I find dishes like this great on days when I am busy in the afternoon. I make it during the day, and warm it up when I get home. I always make enough for the next day for dinner, or my kids like it in their lunchbox at school.
This goes well with trganci, gnocchi, mashed potato or pasta.
1/4 cup sunflower oil
1/4 cup olive oil
3 medium onions, diced
4 cloves garlic, peeled, leave whole
1 capsicum, cut into 4 wedges
1/2 cup water
3-4 pieces (2kg) chuck steak, cut into a large dice
30g dried porcini mushrooms
12 button or swiss brown mushrooms, quartered or 5-6 asparagus spears, sliced
2 bay leaves
6-8 sage leaves
2 small red chillies, sliced in half lengthways
1/2 tablespoon Vegeta
Salt and pepper
1 teaspoon paprika
1 cup tomato passata
2 heaped tablespoons Ajvar (Croatian capsicum relish)
Water, enough to cover the meat
If you need to thicken your stew,
2 teaspoons plain flour
1/4 cup water, extra
Serve this with pasta, mashed potato, gnocchi or Trganci (see link below)
In a large saucepan add oils to cover the base. Heat the oil over a low-medium heat, add onion and garlic (the garlic is left whole so it does not burn at this stage, it will fall apart during the cooking process), and saute until the onions soften and become translucent, this takes about 10 minutes. Add the capsicum wedges (they too will fall apart during the cooking process, there skins will slip off, which you discard, while the flesh will blend with the sauce), saute for a further 5 minutes, or until the onions become golden.
Add the meat, bay leaves, sage, chillies, vegeta, salt and pepper. Stir, cover, and cook for 1 hour over a low heat, stirring occasionally.
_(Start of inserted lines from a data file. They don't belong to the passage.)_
(** * Rule engine of the chess page (src/pages/Index.tsx)

    A shallow embedding of the move-legality predicate [isValidMove], of the
    move enumeration and random pick inside [makeAIMove], and of the
    copy-then-update of the board that both [makeAIMove] and
    [handleSquareClick] perform, followed by the properties of the
    specification that concern them.

    Numbers are integers ([Z]); a JavaScript array is a list, read with the
    language's own out-of-range behaviour: indexing past either end yields
    [undefined], and indexing [undefined] throws a [TypeError]. *)

From Stdlib Require Import ZArith List Lia.
From Stdlib Require Import QArith Qround.
From stdpp Require Import base option list gmap.

Local Open Scope Z_scope.

(** ** Data model *)

Inductive PieceType := king | queen | rook | bishop | knight | pawn.
Inductive PieceColor := white | black.

Record Piece := mkPiece { type : PieceType; color : PieceColor }.

#[global] Instance PieceType_eq_dec : EqDecision PieceType.
Proof. solve_decision. Defined.
#[global] Instance PieceColor_eq_dec : EqDecision PieceColor.
Proof. solve_decision. Defined.
#[global] Instance Piece_eq_dec : EqDecision Piece.
Proof. solve_decision. Defined.

(** A square holds [Piece | null]; [undefined], which a read past the end of
    a row produces, is as falsy as [null] and is identified with it: the
    program only ever tests a square for truthiness. *)
Abbreviation Row := (list (option Piece)).
Abbreviation Board := (list Row).

(** [[fromRow, fromCol, toRow, toCol]] *)
Definition Move := (Z * Z * Z * Z)%type.

(** ** Outcomes

    [TypeError] is the exception JavaScript throws on [undefined[c]].  The
    other three never come from the program itself: [OutOfBounds] is raised
    by the checked accessor only, [OutOfFuel] by a [while] loop cut short,
    and [Dangling] by a reference to no array of the store. *)
Inductive error := TypeError | OutOfBounds | OutOfFuel | Dangling.

Inductive result (A : Type) :=
| Ok (a : A)
| Err (e : error).
Arguments Ok {A} a.
Arguments Err {A} e.

Definition bind {A B} (m : result A) (k : A -> result B) : result B :=
  match m with
  | Ok a => k a
  | Err e => Err e
  end.

Notation "'let*' x ':=' m 'in' k" := (bind m (fun x => k))
  (at level 10, x name, m at level 100, k at level 200).

(** ** Reading the board *)

(** [l[i]], [None] standing for [undefined]. *)
Definition lookupZ {A} (l : list A) (i : Z) : option A :=
  if i <? 0 then None else l !! Z.to_nat i.

(** [board[r][c]] *)
Definition get (board : Board) (r c : Z) : result (option Piece) :=
  match lookupZ board r with
  | None => Err TypeError
  | Some row => Ok (default None (lookupZ row c))
  end.

(** The same read where every index outside the 8x8 grid is an error. *)
Definition getChecked (board : Board) (r c : Z) : result (option Piece) :=
  if (0 <=? r) && (r <? 8) && (0 <=? c) && (c <? 8) then
    match lookupZ board r with
    | None => Err OutOfBounds
    | Some row =>
        match lookupZ row c with
        | None => Err OutOfBounds
        | Some cell => Ok cell
        end
    end
  else Err OutOfBounds.

Definition truthy (cell : option Piece) : bool :=
  match cell with Some _ => true | None => false end.

(** [targetPiece && targetPiece.color === piece.color] *)
Definition sameColor (targetPiece : option Piece) (piece : Piece) : bool :=
  match targetPiece with
  | Some t => bool_decide (color t = color piece)
  | None => false
  end.

(** ** The starting position *)

Definition backRank (c : PieceColor) : Row :=
  map (fun t => Some (mkPiece t c))
      [rook; knight; bishop; queen; king; bishop; knight; rook].

Definition initialBoard : Board :=
  [ backRank black;
    replicate 8 (Some (mkPiece pawn black));
    replicate 8 None;
    replicate 8 None;
    replicate 8 None;
    replicate 8 None;
    replicate 8 (Some (mkPiece pawn white));
    backRank white ].

(** ** isValidMove (lines 64-153) *)

(** [piece.color === 'white' ? -1 : 1] (line 76) *)
Definition directionOf (c : PieceColor) : Z :=
  match c with white => -1 | black => 1 end.

(** [piece.color === 'white' ? 6 : 1] (line 77) *)
Definition startRowOf (c : PieceColor) : Z :=
  match c with white => 6 | black => 1 end.

Section RuleEngine.

(** How a square is read: [get] for the program as it runs. *)
Variable access : Board -> Z -> Z -> result (option Piece).
Variable board : Board.

(** [for (let i = start; i < start + n; i++) if (cell(i)) return false;]
    run for its [n] rounds; [Ok true] when it falls through. *)
Fixpoint forLoop (n : nat) (i : Z) (cell : Z -> result (option Piece))
  : result bool :=
  match n with
  | O => Ok true
  | S n' =>
      let* x := cell i in
      if truthy x then Ok false else forLoop n' (i + 1) cell
  end.

(** Lines 87-97 (rook) and 122-132 (queen): the squares strictly between
    the two ends of a move along a row or a column. *)
Definition straightPath (fromRow fromCol toRow toCol : Z) : result bool :=
  let '(startR, endR) :=
    if fromRow <? toRow then (fromRow, toRow) else (toRow, fromRow) in
  let '(startC, endC) :=
    if fromCol <? toCol then (fromCol, toCol) else (toCol, fromCol) in
  if fromRow =? toRow then
    forLoop (Z.to_nat (endC - (startC + 1))) (startC + 1)
            (fun c => access board fromRow c)
  else
    forLoop (Z.to_nat (endR - (startR + 1))) (startR + 1)
            (fun r => access board r fromCol).

(** [while (r !== toRow && c !== toCol) { if (board[r][c]) return false;
    r += rowDir; c += colDir; }], one unit of fuel for each test of the
    loop condition. *)
Fixpoint whileLoop (fuel : nat) (toRow toCol rowDir colDir r c : Z)
  : result bool :=
  match fuel with
  | O => Err OutOfFuel
  | S fuel' =>
      if negb (r =? toRow) && negb (c =? toCol) then
        let* x := access board r c in
        if truthy x then Ok false
        else whileLoop fuel' toRow toCol rowDir colDir
                       (r + rowDir) (c + colDir)
      else Ok true
  end.

(** Lines 107-114 (bishop) and 134-141 (queen).  The row index moves by one
    at every round and a row outside the board throws, so the loop cannot
    test its condition more than [length board + 1] times. *)
Definition diagonalPath (fromRow fromCol toRow toCol : Z) : result bool :=
  let rowDir := if toRow >? fromRow then 1 else -1 in
  let colDir := if toCol >? fromCol then 1 else -1 in
  whileLoop (S (length board)) toRow toCol rowDir colDir
            (fromRow + rowDir) (fromCol + colDir).

Definition isValidMoveWith (fromRow fromCol toRow toCol : Z) : result bool :=
  let* piece := access board fromRow fromCol in
  match piece with
  | None => Ok false
  | Some piece =>
      let* targetPiece := access board toRow toCol in
      if sameColor targetPiece piece then Ok false else
      let rowDiff := Z.abs (toRow - fromRow) in
      let colDiff := Z.abs (toCol - fromCol) in
      match type piece with
      | pawn =>
          let direction := directionOf (color piece) in
          let startRow := startRowOf (color piece) in
          (* line 82, then [return false] *)
          let capture :=
            Ok ((colDiff =? 1) && (toRow =? fromRow + direction)
                && truthy targetPiece) in
          if (toCol =? fromCol) && negb (truthy targetPiece) then
            if toRow =? fromRow + direction then Ok true
            else if (fromRow =? startRow) && (toRow =? fromRow + 2 * direction)
            then
              let* mid := access board (fromRow + direction) fromCol in
              if negb (truthy mid) then Ok true else capture
            else capture
          else capture
      | rook =>
          if (fromRow =? toRow) || (fromCol =? toCol)
          then straightPath fromRow fromCol toRow toCol
          else Ok false
      | knight =>
          Ok ((rowDiff =? 2) && (colDiff =? 1) || (rowDiff =? 1) && (colDiff =? 2))
      | bishop =>
          if rowDiff =? colDiff
          then diagonalPath fromRow fromCol toRow toCol
          else Ok false
      | queen =>
          if (fromRow =? toRow) || (fromCol =? toCol) || (rowDiff =? colDiff) then
            if (fromRow =? toRow) || (fromCol =? toCol)
            then straightPath fromRow fromCol toRow toCol
            else diagonalPath fromRow fromCol toRow toCol
          else Ok false
      | king => Ok ((rowDiff <=? 1) && (colDiff <=? 1))
      end
  end.

End RuleEngine.

(** The predicate of the program. *)
Definition isValidMove (board : Board) : Z -> Z -> Z -> Z -> result bool :=
  isValidMoveWith get board.

(** The predicate over the checked accessor. *)
Definition isValidMoveChecked (board : Board) : Z -> Z -> Z -> Z -> result bool :=
  isValidMoveWith getChecked board.

(** ** Choosing a move (makeAIMove, lines 158-177) *)

(** [for (let x = 0; x < 8; x++)] *)
Definition range8 : list Z := seqZ 0 8.

(** A loop over [xs] whose body updates an accumulator or throws. *)
Fixpoint forEach {A} (xs : list Z) (body : Z -> A -> result A) (acc : A)
  : result A :=
  match xs with
  | [] => Ok acc
  | x :: xs' => let* acc' := body x acc in forEach xs' body acc'
  end.

(** Lines 158-173.  The program enumerates for ['black'], the side the
    machine plays; the side is a parameter here and [makeAIMove] is the
    instance at [black]. *)
Definition collectMoves (side : PieceColor) (board : Board) : result (list Move) :=
  forEach range8 (fun fromRow aiMoves =>
    forEach range8 (fun fromCol aiMoves =>
      let* piece := get board fromRow fromCol in
      match piece with
      | Some p =>
          if bool_decide (color p = side) then
            forEach range8 (fun toRow aiMoves =>
              forEach range8 (fun toCol aiMoves =>
                let* ok := isValidMove board fromRow fromCol toRow toCol in
                Ok (if ok then aiMoves ++ [(fromRow, fromCol, toRow, toCol)]
                    else aiMoves))
              aiMoves)
            aiMoves
          else Ok aiMoves
      | None => Ok aiMoves
      end) aiMoves) [].

(** [Math.floor(u * n)] for the value [u] that [Math.random()] returned,
    computed over the rationals. *)
Definition randomIndex (u : Q) (n : nat) : Z :=
  Qfloor (u * inject_Z (Z.of_nat n)).
(** * Cocos trading API: order execution, ledger reads and portfolio valuation

    A shallow embedding of

    - [src/repositories/order.repository.ts]   (the order ledger),
    - [src/services/order.service.ts]          (executeOrder, cancelOrder, ...),
    - [src/services/portfolio.service.ts]      (getUserPortfolio),
    - [src/repositories/marketdata.repository.ts], the user and
      instrument repositories                  (the lookups),
    - [src/validators/order.validator.ts], [src/controllers/*.ts] and
      [src/middlewares/errorHandler.ts]        (the HTTP boundary),

    together with the small part of decimal.js that those files call.

    PostgreSQL is modelled as a record of tables (lists of rows); a
    service call is a function from the database to a result and a new
    database.  The embedding is sequential: [FOR UPDATE] row locks have no
    effect on a single call and are not represented.

    Numbers.  A JavaScript number that counts (a size, a quantity, an id)
    is an integer of [Z]; an amount of money is a rational of [Q].  The
    rounding of IEEE doubles is not represented.  [Decimal] values follow
    decimal.js, including its rounding to twenty significant digits.
    Timestamps are integers.  Rows are stored as they are given: the
    scale and range of the columns are not represented, only the refusal
    of a text that is not a number.  Logging is left out. *)

From Stdlib Require Import ZArith QArith Qround Qabs Qpower List String Bool Lia.
From Stdlib Require Import Setoid Morphisms.
From Stdlib Require Import DecimalString.
From Stdlib Require Import Sorting.Sorted Sorting.Permutation.
Import ListNotations.

Local Open Scope Z_scope.

(* ================================================================== *)
(** ** decimal.js *)
(* ================================================================== *)

(** A finite [Decimal] is a rational number.  The repository never calls
    [Decimal.set], so the library runs with its defaults: [precision = 20]
    significant digits and [rounding = ROUND_HALF_UP] (nearest, ties away
    from zero).  [plus], [minus], [times] and [dividedBy] round their
    result to [precision] significant digits; the constructor, the
    comparisons, [floor] and [toDecimalPlaces] do not. *)
Module Dec.

Definition t : Type := Q.
Bind Scope Q_scope with t.

Definition precision : Z := 20.

(** Number of decimal digits of a positive integer. *)
Fixpoint ndigits_aux (fuel : nat) (n : Z) : Z :=
  match fuel with
  | O => 0
  | S fuel' => if n <? 10 then 1 else 1 + ndigits_aux fuel' (n / 10)
  end.

Definition ndigits (n : Z) : Z :=
  ndigits_aux (S (Z.to_nat (Z.log2 n))) n.

Definition pow10 (k : Z) : Q := (10 ^ k)%Q.

(** The decimal exponent [e] of a non-zero [x]: [10^e <= |x| < 10^(e+1)]. *)
Definition exponent (x : Q) : Z :=
  let k := ndigits (Z.abs (Qnum x)) - ndigits (Zpos (Qden x)) in
  if Qle_bool (pow10 k) (Qabs x) then k else k - 1.

(** Nearest integer, ties away from zero (ROUND_HALF_UP). *)
Definition round_half_up (x : Q) : Z :=
  if Qle_bool 0 x then Qfloor (x + (1 # 2)) else - Qfloor (- x + (1 # 2)).

(** [finalise x sd]: round [x] to [sd] significant digits. *)
Definition finalise (x : Q) (sd : Z) : Q :=
  if Qeq_bool x 0 then 0%Q
  else
    let unit := pow10 (exponent x - (sd - 1)) in
    Qred (inject_Z (round_half_up (x / unit)) * unit).

Definition plus (x y : t) : t := finalise (x + y) precision.
Definition minus (x y : t) : t := finalise (x - y) precision.
Definition times (x y : t) : t := finalise (x * y) precision.

(** [x.dividedBy(y)] for [y <> 0].  With [y = 0] decimal.js answers
    [Infinity] or [NaN]; callers that can meet a zero divisor test for
    it before they call this function. *)
Definition dividedBy (x y : t) : t := finalise (x / y) precision.

(** [x.floor()]: the greatest integer below [x]. *)
Definition floor (x : t) : Z := Qfloor x.

(** [x.toDecimalPlaces(dp)], default rounding mode. *)
Definition toDecimalPlaces (x : t) (dp : Z) : t :=
  Qred (inject_Z (round_half_up (x * pow10 dp)) * pow10 (- dp)).

Definition lessThan (x y : t) : bool := negb (Qle_bool y x).
Definition greaterThan (x y : t) : bool := negb (Qle_bool x y).

(** [x.toNumber()]: the double nearest to [x].  Doubles are not
    modelled; the value is kept as the decimal it was converted from. *)
Definition toNumber (x : t) : Q := x.

Definition ofZ (n : Z) : t := inject_Z n.

(** [x] is left unchanged by rounding to the working precision. *)
Definition exact (x : Q) : Prop := (finalise x precision == x)%Q.

End Dec.

(* ================================================================== *)
(** ** Constants and row types ([constants/instruments.ts], [models/]) *)
(* ================================================================== *)

Definition ARS_INSTRUMENT_ID : Z := 66.

Inductive OrderType := MARKET | LIMIT.
Inductive OrderSide := BUY | SELL | CASH_IN | CASH_OUT.
Inductive OrderStatus := NEW | FILLED | REJECTED | CANCELLED.
Inductive InstrumentType := ACCIONES | MONEDA.

Definition OrderType_eqb (a b : OrderType) : bool :=
  match a, b with MARKET, MARKET | LIMIT, LIMIT => true | _, _ => false end.

Definition OrderSide_eqb (a b : OrderSide) : bool :=
  match a, b with
  | BUY, BUY | SELL, SELL | CASH_IN, CASH_IN | CASH_OUT, CASH_OUT => true
  | _, _ => false
  end.

Definition OrderStatus_eqb (a b : OrderStatus) : bool :=
  match a, b with
  | NEW, NEW | FILLED, FILLED | REJECTED, REJECTED | CANCELLED, CANCELLED => true
  | _, _ => false
  end.

Definition OrderSide_toString (s : OrderSide) : string :=
  match s with
  | BUY => "BUY" | SELL => "SELL" | CASH_IN => "CASH_IN" | CASH_OUT => "CASH_OUT"
  end.

Definition OrderStatus_toString (s : OrderStatus) : string :=
  match s with
  | NEW => "NEW" | FILLED => "FILLED"
  | REJECTED => "REJECTED" | CANCELLED => "CANCELLED"
  end.

(** Template-literal interpolation of an integer. *)
Definition Z_toString (n : Z) : string := NilZero.string_of_int (Z.to_int n).

Module User.
Record t := mk { id : Z; email : string; accountNumber : string }.
End User.

Module Instrument.
Record t := mk { id : Z; ticker : string; name : string; type : InstrumentType }.
End Instrument.

Module LatestMarketData.
Record t := mk { instrumentId : Z; close : Q; previousClose : Q; date : Z }.
End LatestMarketData.

(** A row of the [orders] table.  [size] is an INTEGER column, [price] a
    NUMERIC column (an exact decimal), [datetime] a timestamp. *)
Module Order.
Record t := mk {
  id : Z;
  instrumentId : Z;
  userId : Z;
  size : Z;
  price : Q;
  type : OrderType;
  side : OrderSide;
  status : OrderStatus;
  datetime : Z
}.
(** X15: Generate Booklet and Generate Calendar on a 200 response show
    exactly the success message and the note about the Downloads folder:
    the body is never parsed nor shown, whatever it is. *)
Theorem pdf_actions_ok (container_str : json -> pystr)
  (transport : verb -> pystr -> kwargs -> result) (BASE_URL token_input : pystr)
  (r : response) (a : action) (w : world) :
  (forall v u kw, transport v u kw = Resp r) -> status_code r = 200 ->
  match a with
  | GenerateBooklet _ | GenerateCalendar _ _ => True
  | _ => False
  end ->
  let '(v, path, t, auth) := spec_endpoint a in
  adds (run_action container_str transport BASE_URL token_input a) w (Ret tt)
       [st_success (check_mark ++ match a with
                                  | GenerateBooklet _ => lit " Booklet generated successfully!"
                                  | _ => lit " Calendar generated successfully!"
                                  end);
        st_info (lit "The PDF has been saved to your Downloads folder.")]
       [mkCall v (BASE_URL ++ path) (mkKwargs (get_headers token_input auth) (action_body a) t)].
Proof.
  intros Htr H200 Ha.
  pose proof (resp_bool_lt400 r ltac:(lia)) as Hb.
  destruct a; try contradiction Ha; cbn [spec_endpoint action_body]; unfold adds, run_action;
    request_answers Htr; unfold pdf_result; cbn beta iota; rewrite Hb;
    replace (status_code r =? 200) with true by (symmetry; apply Z.eqb_eq; exact H200);
    cbn [andb]; unfold bind, emit; finish_world.
Qed.

Lemma pdf_actions_ok_witness :
  let resp := mkResponse 200 (lit "%PDF") None in
  (forall v u kw, (fun (_ : verb) (_ : pystr) (_ : kwargs) => Resp resp) v u kw = Resp resp) /\
  status_code resp = 200 /\
  adds (run_action (fun _ => []) (fun _ _ _ => Resp resp) (lit "http://b") []
          (GenerateCalendar 5 2026))
       (mkWorld [] []) (Ret tt)
       [st_success (check_mark ++ lit " Calendar generated successfully!");
        st_info (lit "The PDF has been saved to your Downloads folder.")]
       [mkCall GET (lit "http://b" ++ lit "/users/" ++ str_int 5 ++ lit "/calendar"
                    ++ lit "?year=" ++ str_int 2026)
               (mkKwargs (get_headers [] false) None 120)].
Proof.
  intros resp.
  split; [reflexivity | split; [reflexivity |]].
  exact (pdf_actions_ok (fun _ => []) (fun _ _ _ => Resp resp) (lit "http://b") []
           resp (GenerateCalendar 5 2026) (mkWorld [] []) (fun _ _ _ => eq_refl) eq_refl I).
Defined.
(** * Snapshot processing for the tracez debug page

    A shallow embedding of [pkg/util/tracing/tracingui/span_registry_ui.go]
    and the properties of [ProcessSnapshot]: tag enrichment, the upward and
    downward tag propagation passes and the stitching of goroutine stacks. *)

From Stdlib Require Import ZArith String Ascii Lia.
From stdpp Require Import base option list relations sorting gmap strings.

Local Open Scope string_scope.
Local Open Scope Z_scope.
Local Open Scope list_scope.

(** ** Outcomes of a Go computation

    [Ok] is a normal return, [Panic] a run-time panic (here: a slice
    expression out of range) and [OutOfFuel] says that the loop or the
    recursion was cut after the given number of rounds.  A computation that
    is [OutOfFuel] for every amount of fuel does not return: a loop runs on
    for ever, and a recursion grows until Go stops the process with the
    fatal error of a stack overflow, which is not a panic. *)

Inductive result (A : Type) : Type :=
| Ok (a : A)
| Panic
| OutOfFuel.

Arguments Ok {A} a.
Arguments Panic {A}.
Arguments OutOfFuel {A}.

#[export] Instance result_ret : MRet result := fun A a => Ok a.
#[export] Instance result_bind : MBind result := fun A B f r =>
  match r with
  | Ok a => f a
  | Panic => Panic
  | OutOfFuel => OutOfFuel
  end.

(** A loop over a list whose body may fail: [for _, x := range l { ... }]. *)
Fixpoint foldM {A B : Type} (f : B → A → result B) (b : B) (l : list A) : result B :=
  match l with
  | [] => Ok b
  | x :: l' => b' ← f b x; foldM f b' l'
  end.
Meanwhile soak the porcini mushroom in 1/2 cup boiling water to cover the mushrooms, allow to soak for 30 minutes.
After 1 hour remove cover, increase heat to high, cook out the liquid until you are left with a thick dark mixture. The capsicum skins can be discarded at this stage. Add porcini mushrooms and their liquid and the button mushrooms or asparagus now, stir through for 2 minutes.
Add paprika, passata, ajvar and extra water-to cover the meat. Stir, simmer for 15 minutes. Taste for seasoning now, add more if needed. Simmer a further 15 minutes. The meat should be soft by this stage, if not, cook a further 15 minutes.
If your stew is too thin and you would like it thicker, now you mix together the flour and 1/4 cup water, until it is smooth, add slowly to the goulash, stir it through. Simmer for a further 20 minutes.
Serve with trganci, mashed potato, gnocchi or pasta.